I can tell you, I was a doubter. I do not believe in snake oil, and I really had a hard time believing the claims it made. We set up a trial at our shop and had Head of Operations for Bluechem U.S. demonstrate their product. We used my personal vehicle, which I drive on a daily basis. I am very familiar with how it drives & feels. We added 2 products, Bluechem Oil System Cleaner & Fuel System Cleaner. Bluechem not only believes that cleaning the sludge build up is important, but cleaning the carbon deposits in your combustion chambers is also crucial. This too is another source of carbon created by the engine and can end up in the oil. We drove my car for 15 minutes, came back, and drained the oil. Out came a stream of black oil, no clumps, in a steady flow. Even towards the end of the drain, we did not get a slow drip of thick oil. Instead, it was a slick quick drip of very liquid oil. We continued with the engine oil service, changing the filter and added the correct oil for my vehicle, Total Quartz 5/40 Full Synthetic.
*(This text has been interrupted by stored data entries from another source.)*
(** X23.  The system prompt leads.  When the stored history of the
    conversation holds no system message, the first message of the first
    request is the system prompt, whatever is cut from the history
    behind it. *)
Theorem system_prompt_leads (env : Env) (req : ChatRequest) (w : World) :
  existsb is_system
    (default [] (conversationStore w !! conversation_id env req)) = false ->
  head (lm_messages (first_request env req w)) = Some (prompt_message env).
Proof.
  intros Hnone. unfold first_request. cbn [lm_messages].
  fold (conversation_id env req). unfold baseHistory. rewrite Hnone.
  fold (prompt_message env).
  destruct (requestMessages_system (MAX_CONTEXT_MESSAGES env)
              (prompt_message env
               :: default [] (conversationStore w !! conversation_id env req))
              (messages req) (prompt_message env)
              (default [] (conversationStore w !! conversation_id env req)
               ++ messages req) eq_refl eq_refl) as [rest ->].
  reflexivity.
Qed.

Lemma system_prompt_leads_witness :
  head (lm_messages (first_request env_search long_request world0))
  = Some (prompt_message env_search).
Proof.
  apply (system_prompt_leads env_search long_request world0). reflexivity.
Defined.

Lemma slice_last_keeps {A} (k : Z) (a : list A) (x : A) (b : list A) :
  (length b < Z.to_nat k)%nat -> In x (slice_last k (a ++ x :: b)).
Proof.
  intros Hk. unfold slice_last. rewrite skipn_app, length_app. cbn [length].
  replace (length a + S (length b) - Z.to_nat k - length a)%nat with 0%nat by lia.
  cbn [skipn]. apply in_or_app. right. left. reflexivity.
Qed.

(** X24.  A conversation continues.  After an answer of the chat route
    with a message, the first request to the model for the next request
    of that conversation holds that answer, as long as the messages of
    the next request leave room for two more within the context bound. *)
Theorem conversation_continues {rt : Runtime} (env : Env)
    (req next : ChatRequest) (w : World) (id : str) (msg : Message) (used : Z) :
  body (fst (Route.POST env (inr req) w)) = ChatBody id msg used ->
  randomUUID env <> [] ->
  conversationId next = Some id ->
  (Z.of_nat (length (messages next)) + 2 <= MAX_CONTEXT_MESSAGES env)%Z ->
  In msg (lm_messages (first_request env next (snd (Route.POST env (inr req) w)))).
Proof.
  intros Hbody Huuid Hnext Hroom.
  destruct (POST_settles env req w id msg used Hbody)
    as [tok [ls [w2 [_ [Hid [Hmsg [_ [Hsettled _]]]]]]]].
  assert (Hne : id <> []).
  { rewrite Hid. unfold conversation_id. apply or_default_not_empty. exact Huuid. }
  assert (Hstored : exists kept,
             conversationStore (snd (Route.POST env (inr req) w)) !! id
             = Some (kept ++ [msg])).
  { rewrite Hsettled. unfold settled, store_append.
    cbn [snd log_backend set_store conversationStore]. rewrite <- Hid, <- Hmsg.
    rewrite lookup_insert_eq.
    set (all := default [] (conversationStore w2 !! id) ++ messages req ++ [msg]).
    assert (Hall : last all = Some msg).
    { subst all. rewrite !app_assoc. apply last_snoc. }
    assert (Hkept : forall kept, last kept = Some msg ->
               exists k', Some kept = Some (k' ++ [msg])).
    { intros kept Hk. destruct (last_Some kept msg) as [[k' ->] _]; [exact Hk|].
      exists k'. reflexivity. }
    destruct (0 <? MAX_STORED_MESSAGES env)%Z eqn:Hb; apply Hkept; [|exact Hall].
    rewrite slice_last_last; [exact Hall|]. apply Z.ltb_lt in Hb. lia. }
  destruct Hstored as [kept Hkept].
  unfold first_request. cbn [lm_messages]. rewrite Hnext.
  assert (Hsame : or_default (Some id) (randomUUID env) = id).
  { destruct id; [congruence | reflexivity]. }
  rewrite Hsame, Hkept.
  change (default [] (Some (kept ++ [msg]))) with (kept ++ [msg]).
  assert (Hbase : exists b,
             baseHistory (SYSTEM_PROMPT env) (kept ++ [msg]) = b ++ [msg]).
  { unfold baseHistory. destruct (existsb is_system (kept ++ [msg])).
    - exists kept. reflexivity.
    - eexists (_ :: kept). reflexivity. }
  destruct Hbase as [b Hb]. rewrite Hb. unfold requestMessages.
  rewrite <- app_assoc. cbn [app].
  destruct (_ <=? _)%Z.
  - apply in_or_app. right. left. reflexivity.
  - apply in_or_app. right. apply slice_last_keeps.
    pose proof (leading_system_length (b ++ msg :: messages next)). lia.
Qed.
Now came the proof I needed in order to sell this product. I got into my car and drove it, not believing I would not notice any difference. Instantly I noticed the engine was quieter, and seemed smoother. During the road test I even thought my engine had stalled, but instead, it was running so smooth & quiet that it almost didn’t feel like it was still running. Again, this is a car I drive on a daily basis so I know how it drove. At that point I believed. I was confident that this is a product was one I could stand behind. Bluechem doesn’t claim to increase or improve your engine’s performance and efficiency. Instead the only claim they make is it will help restore your engine back to it’s original performance and efficiency.
We recommend splitting those manufactures recommended oil change intervals in half, especially if you are having to add oil or your oil level is low between oil changes. We also recommend flushing the sludge, carbon deposits and contaminants with a product like Bluechem. Doing these things will help restore your vehicle’s efficiency, performance, and increase the lifespan of your engine.